[WHAT YOU NEED TO DO] Among these records, which lines include "price"? Copy them out.

[RECORDS PROVIDED]
◇ ◇ ◇ ◇
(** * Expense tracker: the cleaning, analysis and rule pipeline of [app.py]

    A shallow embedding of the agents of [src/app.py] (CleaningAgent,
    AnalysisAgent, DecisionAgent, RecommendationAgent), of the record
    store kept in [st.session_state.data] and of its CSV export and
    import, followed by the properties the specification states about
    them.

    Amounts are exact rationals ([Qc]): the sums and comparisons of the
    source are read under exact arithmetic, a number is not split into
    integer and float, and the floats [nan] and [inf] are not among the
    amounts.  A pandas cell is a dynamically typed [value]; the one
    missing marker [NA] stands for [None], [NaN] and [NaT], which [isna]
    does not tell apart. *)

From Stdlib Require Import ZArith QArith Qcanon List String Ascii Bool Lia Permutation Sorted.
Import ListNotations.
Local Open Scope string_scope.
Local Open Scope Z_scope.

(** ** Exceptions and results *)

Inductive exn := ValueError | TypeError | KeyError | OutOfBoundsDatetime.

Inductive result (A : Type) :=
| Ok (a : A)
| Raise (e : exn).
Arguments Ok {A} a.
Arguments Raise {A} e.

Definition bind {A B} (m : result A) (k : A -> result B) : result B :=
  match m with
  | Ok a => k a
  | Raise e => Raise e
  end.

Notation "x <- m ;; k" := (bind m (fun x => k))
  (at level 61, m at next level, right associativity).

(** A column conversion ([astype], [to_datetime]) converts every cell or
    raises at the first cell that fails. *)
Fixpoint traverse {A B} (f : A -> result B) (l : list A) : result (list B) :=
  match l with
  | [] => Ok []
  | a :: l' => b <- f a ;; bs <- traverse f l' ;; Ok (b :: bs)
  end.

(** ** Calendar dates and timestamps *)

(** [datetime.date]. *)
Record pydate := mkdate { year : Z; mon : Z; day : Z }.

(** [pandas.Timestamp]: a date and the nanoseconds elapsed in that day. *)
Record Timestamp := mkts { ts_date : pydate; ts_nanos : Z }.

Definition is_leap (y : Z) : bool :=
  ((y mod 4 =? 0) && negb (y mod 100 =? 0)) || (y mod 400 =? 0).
◇ ◇ ◇ ◇
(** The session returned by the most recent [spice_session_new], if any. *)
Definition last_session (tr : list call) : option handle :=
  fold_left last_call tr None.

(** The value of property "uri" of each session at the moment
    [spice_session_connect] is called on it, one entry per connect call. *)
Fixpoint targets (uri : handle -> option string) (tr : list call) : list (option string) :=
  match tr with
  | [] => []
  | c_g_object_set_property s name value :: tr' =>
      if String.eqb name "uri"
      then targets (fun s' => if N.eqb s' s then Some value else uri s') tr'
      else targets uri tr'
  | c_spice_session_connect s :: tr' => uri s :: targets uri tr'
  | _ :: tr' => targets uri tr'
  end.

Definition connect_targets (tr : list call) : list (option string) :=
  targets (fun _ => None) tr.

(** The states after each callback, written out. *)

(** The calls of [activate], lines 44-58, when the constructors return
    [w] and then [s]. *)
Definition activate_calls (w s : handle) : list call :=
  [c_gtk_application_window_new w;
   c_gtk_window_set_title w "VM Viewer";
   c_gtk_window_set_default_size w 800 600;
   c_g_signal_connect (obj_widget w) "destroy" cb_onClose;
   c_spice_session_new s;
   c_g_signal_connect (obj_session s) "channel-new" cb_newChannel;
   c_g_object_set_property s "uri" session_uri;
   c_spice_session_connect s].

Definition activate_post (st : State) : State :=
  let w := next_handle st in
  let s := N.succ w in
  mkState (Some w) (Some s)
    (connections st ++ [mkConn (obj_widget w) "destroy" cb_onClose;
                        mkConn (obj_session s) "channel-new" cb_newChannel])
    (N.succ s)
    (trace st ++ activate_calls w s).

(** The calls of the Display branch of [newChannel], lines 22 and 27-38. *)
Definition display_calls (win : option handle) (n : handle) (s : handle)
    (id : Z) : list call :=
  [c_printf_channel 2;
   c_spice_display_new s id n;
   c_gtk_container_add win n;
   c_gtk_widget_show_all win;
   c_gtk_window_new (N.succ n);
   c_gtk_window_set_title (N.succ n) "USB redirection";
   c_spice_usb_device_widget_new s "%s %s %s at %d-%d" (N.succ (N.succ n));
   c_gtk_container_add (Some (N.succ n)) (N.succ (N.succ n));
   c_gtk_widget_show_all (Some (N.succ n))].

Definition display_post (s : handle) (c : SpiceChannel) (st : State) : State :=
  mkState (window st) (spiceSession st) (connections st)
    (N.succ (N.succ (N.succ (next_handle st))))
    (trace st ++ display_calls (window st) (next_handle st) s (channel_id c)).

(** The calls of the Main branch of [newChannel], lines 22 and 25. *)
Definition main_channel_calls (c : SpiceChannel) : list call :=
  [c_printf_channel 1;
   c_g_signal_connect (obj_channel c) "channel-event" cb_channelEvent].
◇ ◇ ◇ ◇
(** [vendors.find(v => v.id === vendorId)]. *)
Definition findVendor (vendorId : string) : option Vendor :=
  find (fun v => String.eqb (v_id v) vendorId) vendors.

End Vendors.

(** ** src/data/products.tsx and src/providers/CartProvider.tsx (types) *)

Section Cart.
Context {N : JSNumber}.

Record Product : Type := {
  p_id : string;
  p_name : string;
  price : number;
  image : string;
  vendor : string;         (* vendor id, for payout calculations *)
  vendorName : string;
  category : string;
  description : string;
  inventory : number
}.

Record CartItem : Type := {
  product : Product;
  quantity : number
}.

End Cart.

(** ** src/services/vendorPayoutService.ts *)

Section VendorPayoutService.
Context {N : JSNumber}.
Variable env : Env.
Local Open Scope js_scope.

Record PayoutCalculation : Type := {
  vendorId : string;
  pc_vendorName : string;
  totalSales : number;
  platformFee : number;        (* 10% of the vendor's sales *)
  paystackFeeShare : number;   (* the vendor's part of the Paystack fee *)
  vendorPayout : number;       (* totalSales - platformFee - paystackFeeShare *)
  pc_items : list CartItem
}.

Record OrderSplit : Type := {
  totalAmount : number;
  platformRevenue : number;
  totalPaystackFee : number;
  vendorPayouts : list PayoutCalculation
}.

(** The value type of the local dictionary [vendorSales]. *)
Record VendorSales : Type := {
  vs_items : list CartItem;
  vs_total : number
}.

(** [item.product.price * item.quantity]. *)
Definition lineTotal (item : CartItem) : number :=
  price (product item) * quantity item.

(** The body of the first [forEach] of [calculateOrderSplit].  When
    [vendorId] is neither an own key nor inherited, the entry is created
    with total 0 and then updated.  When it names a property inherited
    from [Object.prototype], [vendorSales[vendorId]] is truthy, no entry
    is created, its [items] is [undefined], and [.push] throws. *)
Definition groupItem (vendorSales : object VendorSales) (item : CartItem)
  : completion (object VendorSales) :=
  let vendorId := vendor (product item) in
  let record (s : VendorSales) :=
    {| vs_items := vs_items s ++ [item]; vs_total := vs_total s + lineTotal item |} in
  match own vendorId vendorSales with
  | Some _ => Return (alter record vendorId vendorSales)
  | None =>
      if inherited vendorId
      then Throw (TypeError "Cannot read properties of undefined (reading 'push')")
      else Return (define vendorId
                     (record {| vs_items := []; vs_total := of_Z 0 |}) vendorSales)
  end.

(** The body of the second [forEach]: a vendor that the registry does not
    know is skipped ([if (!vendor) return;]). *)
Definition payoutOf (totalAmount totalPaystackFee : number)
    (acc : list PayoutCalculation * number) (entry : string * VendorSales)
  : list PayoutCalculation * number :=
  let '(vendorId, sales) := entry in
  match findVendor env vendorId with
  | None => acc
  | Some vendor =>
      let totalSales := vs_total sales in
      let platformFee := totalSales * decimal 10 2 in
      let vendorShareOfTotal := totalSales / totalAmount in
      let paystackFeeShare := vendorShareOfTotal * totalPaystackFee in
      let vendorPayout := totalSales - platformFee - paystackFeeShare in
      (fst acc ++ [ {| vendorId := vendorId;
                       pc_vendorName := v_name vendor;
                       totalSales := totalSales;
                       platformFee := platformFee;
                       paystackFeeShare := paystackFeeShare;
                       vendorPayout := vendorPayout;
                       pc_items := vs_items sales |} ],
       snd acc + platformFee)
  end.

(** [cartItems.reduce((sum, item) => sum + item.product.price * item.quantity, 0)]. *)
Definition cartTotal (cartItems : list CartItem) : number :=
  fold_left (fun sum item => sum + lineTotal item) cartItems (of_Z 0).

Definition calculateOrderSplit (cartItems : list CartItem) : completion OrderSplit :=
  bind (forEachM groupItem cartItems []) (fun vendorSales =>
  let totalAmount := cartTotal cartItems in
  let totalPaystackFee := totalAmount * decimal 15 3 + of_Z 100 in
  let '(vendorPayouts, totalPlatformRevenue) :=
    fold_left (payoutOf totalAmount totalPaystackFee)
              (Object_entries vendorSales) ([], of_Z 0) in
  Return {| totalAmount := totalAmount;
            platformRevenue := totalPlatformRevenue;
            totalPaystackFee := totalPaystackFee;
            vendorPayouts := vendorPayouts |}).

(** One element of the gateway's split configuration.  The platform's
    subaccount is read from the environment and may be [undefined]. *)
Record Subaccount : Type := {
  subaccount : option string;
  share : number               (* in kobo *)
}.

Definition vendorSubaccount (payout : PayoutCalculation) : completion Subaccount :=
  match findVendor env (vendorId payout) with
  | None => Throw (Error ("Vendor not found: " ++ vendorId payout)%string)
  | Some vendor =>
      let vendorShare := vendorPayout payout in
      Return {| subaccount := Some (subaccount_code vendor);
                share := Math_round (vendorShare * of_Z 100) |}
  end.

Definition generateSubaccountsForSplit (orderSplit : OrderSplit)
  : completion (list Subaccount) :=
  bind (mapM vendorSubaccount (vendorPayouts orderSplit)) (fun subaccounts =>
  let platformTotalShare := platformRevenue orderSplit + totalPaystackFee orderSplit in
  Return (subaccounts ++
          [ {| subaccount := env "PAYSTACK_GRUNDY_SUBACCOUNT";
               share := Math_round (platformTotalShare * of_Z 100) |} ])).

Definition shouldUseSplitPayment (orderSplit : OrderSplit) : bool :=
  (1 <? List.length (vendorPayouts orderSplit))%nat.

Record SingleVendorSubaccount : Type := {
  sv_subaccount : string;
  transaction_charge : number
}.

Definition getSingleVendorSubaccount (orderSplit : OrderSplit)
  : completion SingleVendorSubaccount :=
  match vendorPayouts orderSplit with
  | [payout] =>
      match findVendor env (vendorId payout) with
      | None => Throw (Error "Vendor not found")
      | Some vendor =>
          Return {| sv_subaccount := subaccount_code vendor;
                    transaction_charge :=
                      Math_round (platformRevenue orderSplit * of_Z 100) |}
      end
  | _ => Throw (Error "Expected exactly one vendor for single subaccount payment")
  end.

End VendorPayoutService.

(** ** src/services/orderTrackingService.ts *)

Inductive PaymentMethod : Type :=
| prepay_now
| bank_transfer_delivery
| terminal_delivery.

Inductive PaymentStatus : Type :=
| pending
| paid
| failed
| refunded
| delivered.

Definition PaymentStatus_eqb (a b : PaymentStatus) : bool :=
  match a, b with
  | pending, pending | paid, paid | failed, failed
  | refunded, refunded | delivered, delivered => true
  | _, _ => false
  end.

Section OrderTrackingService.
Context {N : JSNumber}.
◇ ◇ ◇ ◇
[WRITTEN ANSWER]
  price : number;
(** [item.product.price * item.quantity]. *)
  price (product item) * quantity item.
(** [cartItems.reduce((sum, item) => sum + item.product.price * item.quantity, 0)]. *)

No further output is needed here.